Witzburg confessed that he initially expected more resistance from students, but ultimately realized that many young people are apparently accustomed to this level of scrutiny.

"I asked students about privacy concerns, and one said they underwent a criminal background check when they applied to be a camp counselor. Another had one when they wanted to work at a child-care center," Witzburg said. "So this is old news for them."

The medical school background check system follows the lead of the hospital community, officials said.

"You can't mop the floor in a hospital without undergoing a criminal background check," Witzburg said. "It has become so common and ordinary that no one seems bothered by it."

Henry Sondheimer, M.D., AAMC senior director of student affairs and programs, called the medical school applications period "a logical time to do [background checks] because it is an entry point into the health care system."

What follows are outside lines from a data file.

(* ===== verification/NewfsThms.v ===== *)
(** * The file system: what its operations do

    Creating, finding, listing, writing, reading and saving files, stated over
    the directory view of [NewfsLookup] and the bytes of the device. *)

From S2P Require Import Prelude.
From S2P Require Import Memory.
From S2P Require Import NewfsDisk.
From S2P Require Import NewfsDiskThms.
From S2P Require Import Newfs.
From S2P Require Import NewfsLookup.
From S2P Require Import NewfsAlloc.

Module NewfsThms.
Import NewfsDiskThms Newfs NewfsLookup NewfsAlloc.

Section ops.
Context {D : Type} `{!Ddriver D} `{Platform}.
Implicit Types s : newfs D.

(** ** Creation *)

Lemma resolves_snoc s r ns ds p l n q :
  resolves s r ns ds p -> dir_at s p l -> first_match (dentries s) l n = Some q ->
  resolves s r (ns ++ [n]) (ds ++ [p]) q.
Proof.
  induction 1; intros Hd Hm; cbn; econstructor; eauto. constructor.
Qed.

Lemma resolves_created s s' p l a n t k mi md r ns ds q :
  created s s' p l a n t k mi md -> resolves s r ns ds q -> p ∉ ds -> resolves s' r ns ds q.
Proof.
  intros Hcr. induction 1 as [|x l' m y ns ds z Hd Hm Hr IH]; intros Hp; [constructor|].
  apply not_elem_of_cons in Hp as [Hxp Hp]. econstructor; [eapply cr_dirs; eauto| |by apply IH].
  rewrite <- Hm. apply first_match_ext. intros b Hb. eapply cr_others; [exact Hcr|].
  intros ->. pose proof (cr_fresh _ _ _ _ _ _ _ _ _ _ Hcr).
  destruct Hd as (? & ? & ? & _ & _ & _ & _ & _ & Hc).
  destruct (chain_elem _ _ _ _ Hc Hb). congruence.
Qed.
(* ===== verification/NewfsTree.v ===== *)
(** * The file system: saving a whole tree

    A directory tree as data, what it means that the heap holds it and that the
    device holds it, and that [newfs_sync_inode] takes the one to the other and
    touches nothing else of the device. *)

From S2P Require Import Prelude.
From S2P Require Import Memory.
From S2P Require Import NewfsDisk.
From S2P Require Import NewfsDiskThms.
From S2P Require Import Newfs.
From S2P Require Import NewfsLookup.
From S2P Require Import NewfsAlloc.
From S2P Require Import NewfsThms.

Module NewfsTree.
Import NewfsDiskThms Newfs NewfsLookup NewfsAlloc NewfsThms.

(** A file with its inode number, size, link count and contents; a directory with its
    inode number, size and named entries, in the order of the list in memory. *)
Inductive node : Type :=
| File (ino size cnt : Z) (b : list Z)
| Dir (ino size : Z) (es : list (list Z * node)).

Section node_ind.
Variable P : node -> Prop.
Hypothesis HFile : forall ino size cnt b, P (File ino size cnt b).
Hypothesis HDir : forall ino size es, Forall (fun e => P (snd e)) es -> P (Dir ino size es).
Fixpoint node_tree_ind (n : node) : P n :=
  match n with
  | File ino size cnt b => HFile ino size cnt b
  | Dir ino size es => HDir ino size es
      ((fix go es : Forall (fun e => P (snd e)) es :=
          match es with
          | [] => Forall_nil_2 _
          | e :: es' => Forall_cons_2 _ _ _ (node_tree_ind (snd e)) (go es')
          end) es)
  end.
End node_ind.

Definition node_ino (n : node) : Z := match n with File ino _ _ _ => ino | Dir ino _ _ => ino end.
Definition node_type (n : node) : Z := match n with File _ _ _ _ => NEWFS_FILE | Dir _ _ _ => NEWFS_DIR end.

(** All inode numbers of a tree. *)
Fixpoint inos (n : node) : list Z :=
  match n with
  | File ino _ _ _ => [ino]
  | Dir ino _ es => ino :: concat (map (fun e => inos (snd e)) es)
  end.
Definition inos_of (es : list (list Z * node)) : list Z := concat (map (fun e => inos (snd e)) es).

Lemma node_ino_in n : node_ino n ∈ inos n.
Proof. destruct n; cbn; set_solver. Qed.

(** The array of a name. *)
Definition padded (name : list Z) : list Z := name ++ repeat 0 (128 - length name).
(* ===== verification/NewfsFuse.v ===== *)
(** * The file system: its entry points for FUSE

    The table [operations] that [newfs.c] hands to FUSE, the optional operations
    that are not in it, and [main]. FUSE turns a system call on the mount point
    into a [request]; [handle] calls the table's function on the path. An operation
    that is not set is answered by FUSE itself. *)

From S2P Require Import Prelude.
From S2P Require Import Memory.
From S2P Require Import NewfsDisk.
From S2P Require Import Newfs.
From S2P Require Import NewfsLookup.

(** Who calls, and the two calls of [time]. *)
Record caller : Type := Caller { c_uid : Z; c_gid : Z; c_atime : Z; c_mtime : Z }.

(** [struct custom_options] *)
Record custom_options : Type := CustomOptions { opt_device : string }.

Module NewfsFuse.
Import Newfs NewfsLookup.

Section table.
Context {D : Type} `{!Ddriver D} `{Platform}.
Abbreviation N := (M (newfs D)).

(** ** The optional operations *)
Definition newfs_unlink (path : list Z) : N Z := mret 0.
Definition newfs_rmdir (path : list Z) : N Z := mret 0.
Definition newfs_rename (from to : list Z) : N Z := mret 0.
Definition newfs_open (path : list Z) : N Z := mret 0.
Definition newfs_opendir (path : list Z) : N Z := mret 0.
Definition newfs_truncate (path : list Z) (offset : Z) : N Z := mret 0.
Definition newfs_access (path : list Z) (type : Z) : N Z := mret 0.

(** ** [static struct fuse_operations operations] *)
Record fuse_operations : Type := FuseOperations {
  op_init : option (Z -> N Z);
  op_destroy : option (N unit);
  op_mkdir : option (list Z -> N Z);
  op_getattr : option (caller -> list Z -> stat -> N (Z * stat));
  op_readdir : option (list Z -> Z -> N (Z * option (list Z * Z)));
  op_mknod : option (list Z -> Z -> N Z);
  op_write : option (list Z -> list Z -> Z -> N Z);
  op_read : option (list Z -> Z -> Z -> N (Z * list Z));
  op_utimens : option (list Z -> N Z);
  op_truncate : option (list Z -> Z -> N Z);
  op_unlink : option (list Z -> N Z);
  op_rmdir : option (list Z -> N Z);
  op_rename : option (list Z -> list Z -> N Z);
  op_open : option (list Z -> N Z);
  op_opendir : option (list Z -> N Z);
  op_access : option (list Z -> Z -> N Z);
}.

Definition operations : fuse_operations := {|
  op_init := Some newfs_init;
  op_destroy := Some newfs_destroy;
  op_mkdir := Some newfs_mkdir;
  op_getattr := Some (fun c => newfs_getattr (c_uid c) (c_gid c) (c_atime c) (c_mtime c));
  op_readdir := Some newfs_readdir;
  op_mknod := Some newfs_mknod;
  op_write := Some newfs_write;
  op_read := Some newfs_read;
  op_utimens := Some newfs_utimens;
  op_truncate := None;
  op_unlink := None;
  op_rmdir := None;
  op_rename := None;
  op_open := None;
  op_opendir := None;
  op_access := None;
|}.
End table.
Arguments fuse_operations D : clear implicits.

(** [option_spec]: the templates FUSE matches against the arguments, each with the
    member of the options it sets. *)
Definition option_spec : list (string * (string -> custom_options -> custom_options)) :=
  [ ("--device=%s", fun device _ => CustomOptions device) ]%string.

(** The device of the options until the arguments set it. *)
Definition default_device : string := "TODO: 这里填写你的ddriver设备路径".

(** [main]. The functions of the FUSE library are arguments; the result is what
    [main] returns and the options [newfs_init] finds. *)
Section main.
Context {D : Type} `{!Ddriver D} `{Platform} {args : Type}.
Variable fuse_opt_parse :
  args -> custom_options -> list (string * (string -> custom_options -> custom_options)) ->
  Z * args * custom_options.
Variable fuse_main : args -> fuse_operations D -> Z.

Definition main (a : args) : Z * custom_options :=
  let '(r, a, options) := fuse_opt_parse a (CustomOptions default_device) option_spec in
  if r =? -1 then (-1, options) else (fuse_main a operations, options).
End main.

(** ** Requests *)

(** What FUSE asks for, on the path of a list of names. *)
Inductive request : Type :=
| Mkdir (names : list (list Z))
| Mknod (names : list (list Z)) (mode : Z)
| Getattr (c : caller) (names : list (list Z)) (st : stat)
| Readdir (names : list (list Z)) (offset : Z)
| Write (names : list (list Z)) (buf : list Z) (offset : Z)
| Read (names : list (list Z)) (size offset : Z)
| Utimens (names : list (list Z))
| Truncate (names : list (list Z)) (offset : Z)
| Unlink (names : list (list Z))
| Rmdir (names : list (list Z))
| Rename (from to : list (list Z))
| Open (names : list (list Z))
| Opendir (names : list (list Z))
| Access (names : list (list Z)) (type : Z).

Inductive reply : Type :=
| RInt (r : Z)
| RStat (r : Z) (st : stat)
| RFill (r : Z) (entry : option (list Z * Z))
| RData (r : Z) (bytes : list Z)
| RUnset.

(** The path FUSE passes: the root is [/]. *)
Definition path_of (names : list (list Z)) : list Z :=
  match names with [] => [slash] | _ => pathname names end.

Section handle.
Context {D : Type} `{!Ddriver D} `{Platform}.
Abbreviation N := (M (newfs D)).

(** Calling an operation if it is set. *)
Definition call {F A} (op : option F) (k : F -> N A) (wrap : A -> reply) : N reply :=
  match op with
  | None => mret RUnset
  | Some f => x ← k f; mret (wrap x)
  end.

Definition handle (r : request) : N reply :=
  let p := path_of in
  match r with
  | Mkdir ns => call (op_mkdir operations) (fun f => f (p ns)) RInt
  | Mknod ns mode => call (op_mknod operations) (fun f => f (p ns) mode) RInt
  | Getattr c ns st => call (op_getattr operations) (fun f => f c (p ns) st) (fun x => RStat (fst x) (snd x))
  | Readdir ns off => call (op_readdir operations) (fun f => f (p ns) off) (fun x => RFill (fst x) (snd x))
  | Write ns buf off => call (op_write operations) (fun f => f (p ns) buf off) RInt
  | Read ns size off => call (op_read operations) (fun f => f (p ns) size off) (fun x => RData (fst x) (snd x))
  | Utimens ns => call (op_utimens operations) (fun f => f (p ns)) RInt
  | Truncate ns off => call (op_truncate operations) (fun f => f (p ns) off) RInt
  | Unlink ns => call (op_unlink operations) (fun f => f (p ns)) RInt
  | Rmdir ns => call (op_rmdir operations) (fun f => f (p ns)) RInt
  | Rename from to => call (op_rename operations) (fun f => f (p from) (p to)) RInt
  | Open ns => call (op_open operations) (fun f => f (p ns)) RInt
  | Opendir ns => call (op_opendir operations) (fun f => f (p ns)) RInt
  | Access ns t => call (op_access operations) (fun f => f (p ns) t) RInt
  end.

Fixpoint handle_all (l : list request) : N (list reply) :=
  match l with
  | [] => mret []
  | r :: l' => x ← handle r; xs ← handle_all l'; mret (x :: xs)
  end.
End handle.
End NewfsFuse.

As the AAMC background check testing continues, and as medical schools and hospitals come under increasing pressure to screen their students and employees, Sondheimer noted that the AAMC is prepared to help schools address key questions in advance of implementing the check system.

"The fact of the matter is that these checks are very thorough," Sondheimer said. "What we have found is that the checks were finding events where the applicant had gotten into trouble, but paid their fine or did their community service, and the case had been closed. So the applicant thought the case had been expunged, but in fact these checks are picking up those events, many of which were youthful indiscretions. Just because the case was closed doesn't mean it cannot be found. Schools need to have a committee to evaluate these kinds of hits, along with all the other eventualities."